### Data provided
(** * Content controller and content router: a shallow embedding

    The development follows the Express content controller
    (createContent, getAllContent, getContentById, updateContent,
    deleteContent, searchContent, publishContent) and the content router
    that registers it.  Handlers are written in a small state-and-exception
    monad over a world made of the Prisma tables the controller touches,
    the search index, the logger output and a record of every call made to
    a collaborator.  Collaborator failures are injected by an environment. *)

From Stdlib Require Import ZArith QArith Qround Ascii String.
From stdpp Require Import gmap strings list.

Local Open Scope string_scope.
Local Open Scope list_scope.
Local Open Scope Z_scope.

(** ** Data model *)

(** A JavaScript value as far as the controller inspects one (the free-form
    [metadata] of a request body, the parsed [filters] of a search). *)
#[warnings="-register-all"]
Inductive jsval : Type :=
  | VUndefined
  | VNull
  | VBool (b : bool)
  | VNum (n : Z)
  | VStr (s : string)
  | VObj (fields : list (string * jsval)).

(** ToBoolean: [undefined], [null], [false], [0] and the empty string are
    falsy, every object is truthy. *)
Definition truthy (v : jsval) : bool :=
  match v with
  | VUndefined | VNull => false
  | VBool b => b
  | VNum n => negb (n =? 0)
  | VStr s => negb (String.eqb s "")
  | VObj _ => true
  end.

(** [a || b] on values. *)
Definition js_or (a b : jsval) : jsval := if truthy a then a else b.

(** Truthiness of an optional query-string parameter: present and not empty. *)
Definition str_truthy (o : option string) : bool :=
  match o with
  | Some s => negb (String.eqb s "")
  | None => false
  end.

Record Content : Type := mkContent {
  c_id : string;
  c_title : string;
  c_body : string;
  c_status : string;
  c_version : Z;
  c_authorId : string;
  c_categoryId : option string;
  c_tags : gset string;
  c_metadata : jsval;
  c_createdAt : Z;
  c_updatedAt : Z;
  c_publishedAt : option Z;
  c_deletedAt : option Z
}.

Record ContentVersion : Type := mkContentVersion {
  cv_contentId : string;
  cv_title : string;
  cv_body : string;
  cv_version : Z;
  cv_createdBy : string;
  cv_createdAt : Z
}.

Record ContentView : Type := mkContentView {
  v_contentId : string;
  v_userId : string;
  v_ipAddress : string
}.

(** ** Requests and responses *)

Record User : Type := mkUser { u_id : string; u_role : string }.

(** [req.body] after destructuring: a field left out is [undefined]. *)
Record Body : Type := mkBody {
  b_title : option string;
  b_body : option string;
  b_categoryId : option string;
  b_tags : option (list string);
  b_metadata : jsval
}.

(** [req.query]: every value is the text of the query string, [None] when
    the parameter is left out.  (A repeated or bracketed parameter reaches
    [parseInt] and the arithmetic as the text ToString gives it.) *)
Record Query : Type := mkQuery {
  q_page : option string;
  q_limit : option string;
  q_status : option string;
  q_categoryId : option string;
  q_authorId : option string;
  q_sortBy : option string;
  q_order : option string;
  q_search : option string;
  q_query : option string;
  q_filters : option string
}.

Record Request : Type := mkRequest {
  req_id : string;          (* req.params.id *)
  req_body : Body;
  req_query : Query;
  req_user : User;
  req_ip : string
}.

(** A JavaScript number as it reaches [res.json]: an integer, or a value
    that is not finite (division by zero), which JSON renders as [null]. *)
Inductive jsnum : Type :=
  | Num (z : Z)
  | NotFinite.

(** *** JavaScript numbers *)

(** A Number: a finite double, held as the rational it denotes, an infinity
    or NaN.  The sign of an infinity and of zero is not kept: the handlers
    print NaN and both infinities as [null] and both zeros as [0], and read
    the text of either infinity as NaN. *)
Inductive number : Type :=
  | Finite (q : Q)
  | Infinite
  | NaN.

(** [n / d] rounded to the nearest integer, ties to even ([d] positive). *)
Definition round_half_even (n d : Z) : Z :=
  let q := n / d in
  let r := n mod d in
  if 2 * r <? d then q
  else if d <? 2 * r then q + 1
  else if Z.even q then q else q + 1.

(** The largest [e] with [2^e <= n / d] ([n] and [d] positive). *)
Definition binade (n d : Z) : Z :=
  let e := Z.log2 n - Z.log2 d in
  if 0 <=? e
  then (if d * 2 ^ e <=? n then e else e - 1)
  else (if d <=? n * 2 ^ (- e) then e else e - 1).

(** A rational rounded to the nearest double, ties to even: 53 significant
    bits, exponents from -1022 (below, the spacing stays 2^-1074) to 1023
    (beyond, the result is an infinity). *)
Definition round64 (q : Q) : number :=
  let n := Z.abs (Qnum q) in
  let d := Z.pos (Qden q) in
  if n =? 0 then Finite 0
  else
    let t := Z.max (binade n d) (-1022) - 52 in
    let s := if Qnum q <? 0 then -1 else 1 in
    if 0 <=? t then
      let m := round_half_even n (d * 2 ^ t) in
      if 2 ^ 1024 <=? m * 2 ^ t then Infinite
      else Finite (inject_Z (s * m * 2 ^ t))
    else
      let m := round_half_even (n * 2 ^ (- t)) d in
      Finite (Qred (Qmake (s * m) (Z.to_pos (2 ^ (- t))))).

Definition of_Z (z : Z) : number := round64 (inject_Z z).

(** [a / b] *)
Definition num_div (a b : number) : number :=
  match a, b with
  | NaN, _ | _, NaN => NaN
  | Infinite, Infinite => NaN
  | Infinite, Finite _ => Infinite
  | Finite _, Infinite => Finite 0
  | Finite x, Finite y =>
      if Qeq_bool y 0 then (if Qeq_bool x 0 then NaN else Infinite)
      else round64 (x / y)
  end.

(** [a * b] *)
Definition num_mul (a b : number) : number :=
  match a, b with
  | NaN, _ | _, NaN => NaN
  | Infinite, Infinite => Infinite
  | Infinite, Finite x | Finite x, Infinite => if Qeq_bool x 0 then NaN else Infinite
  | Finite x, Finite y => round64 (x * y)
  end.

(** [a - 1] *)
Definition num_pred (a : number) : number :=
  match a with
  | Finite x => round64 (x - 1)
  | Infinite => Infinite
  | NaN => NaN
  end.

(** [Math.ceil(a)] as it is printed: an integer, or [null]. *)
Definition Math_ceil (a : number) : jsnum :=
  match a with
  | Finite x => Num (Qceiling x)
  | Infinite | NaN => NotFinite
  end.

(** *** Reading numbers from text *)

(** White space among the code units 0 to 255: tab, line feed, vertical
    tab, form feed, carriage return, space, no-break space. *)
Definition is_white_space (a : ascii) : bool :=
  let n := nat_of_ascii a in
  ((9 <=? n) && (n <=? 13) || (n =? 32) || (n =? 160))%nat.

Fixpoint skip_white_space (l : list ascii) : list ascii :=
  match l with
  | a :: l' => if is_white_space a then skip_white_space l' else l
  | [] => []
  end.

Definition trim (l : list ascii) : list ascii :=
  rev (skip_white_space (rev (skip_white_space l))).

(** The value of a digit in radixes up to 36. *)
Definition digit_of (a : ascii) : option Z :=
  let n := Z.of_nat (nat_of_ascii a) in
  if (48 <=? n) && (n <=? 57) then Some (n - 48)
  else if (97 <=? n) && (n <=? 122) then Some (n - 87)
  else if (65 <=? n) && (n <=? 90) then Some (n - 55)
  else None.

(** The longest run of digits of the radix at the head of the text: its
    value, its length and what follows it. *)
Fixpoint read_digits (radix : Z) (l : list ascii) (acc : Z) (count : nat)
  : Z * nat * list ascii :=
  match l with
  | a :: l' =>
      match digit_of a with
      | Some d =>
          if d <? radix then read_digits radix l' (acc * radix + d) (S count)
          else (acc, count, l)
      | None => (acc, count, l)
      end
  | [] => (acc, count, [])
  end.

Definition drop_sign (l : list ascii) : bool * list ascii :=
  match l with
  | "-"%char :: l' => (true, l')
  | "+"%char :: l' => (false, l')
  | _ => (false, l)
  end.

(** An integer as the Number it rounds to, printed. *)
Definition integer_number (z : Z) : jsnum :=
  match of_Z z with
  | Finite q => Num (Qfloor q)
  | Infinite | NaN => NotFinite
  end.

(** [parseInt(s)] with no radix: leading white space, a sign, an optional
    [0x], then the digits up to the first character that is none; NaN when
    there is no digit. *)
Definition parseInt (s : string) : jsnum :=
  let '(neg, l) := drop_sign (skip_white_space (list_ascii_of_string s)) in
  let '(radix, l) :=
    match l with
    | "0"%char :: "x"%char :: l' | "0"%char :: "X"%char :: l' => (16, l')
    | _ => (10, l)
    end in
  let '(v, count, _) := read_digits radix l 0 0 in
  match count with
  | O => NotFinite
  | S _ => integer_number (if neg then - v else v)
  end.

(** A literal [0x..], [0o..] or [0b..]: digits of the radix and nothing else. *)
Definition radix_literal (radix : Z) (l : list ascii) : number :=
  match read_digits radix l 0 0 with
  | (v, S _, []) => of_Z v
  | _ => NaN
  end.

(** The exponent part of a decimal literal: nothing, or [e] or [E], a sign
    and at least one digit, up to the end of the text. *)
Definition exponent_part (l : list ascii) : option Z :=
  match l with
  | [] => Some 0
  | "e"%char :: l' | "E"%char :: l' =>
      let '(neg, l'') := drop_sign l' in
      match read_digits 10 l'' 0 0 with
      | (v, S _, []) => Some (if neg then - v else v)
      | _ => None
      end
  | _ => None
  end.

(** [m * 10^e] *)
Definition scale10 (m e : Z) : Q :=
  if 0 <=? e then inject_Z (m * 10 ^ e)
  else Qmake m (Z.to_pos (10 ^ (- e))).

### What is expected
Lines holding the string "Some": find them in the listing above and copy each one.

### Reply
  | Some s => negb (String.eqb s "")
  if (48 <=? n) && (n <=? 57) then Some (n - 48)
  else if (97 <=? n) && (n <=? 122) then Some (n - 87)
  else if (65 <=? n) && (n <=? 90) then Some (n - 55)
      | Some d =>
  | [] => Some 0
      | (v, S _, []) => Some (if neg then - v else v)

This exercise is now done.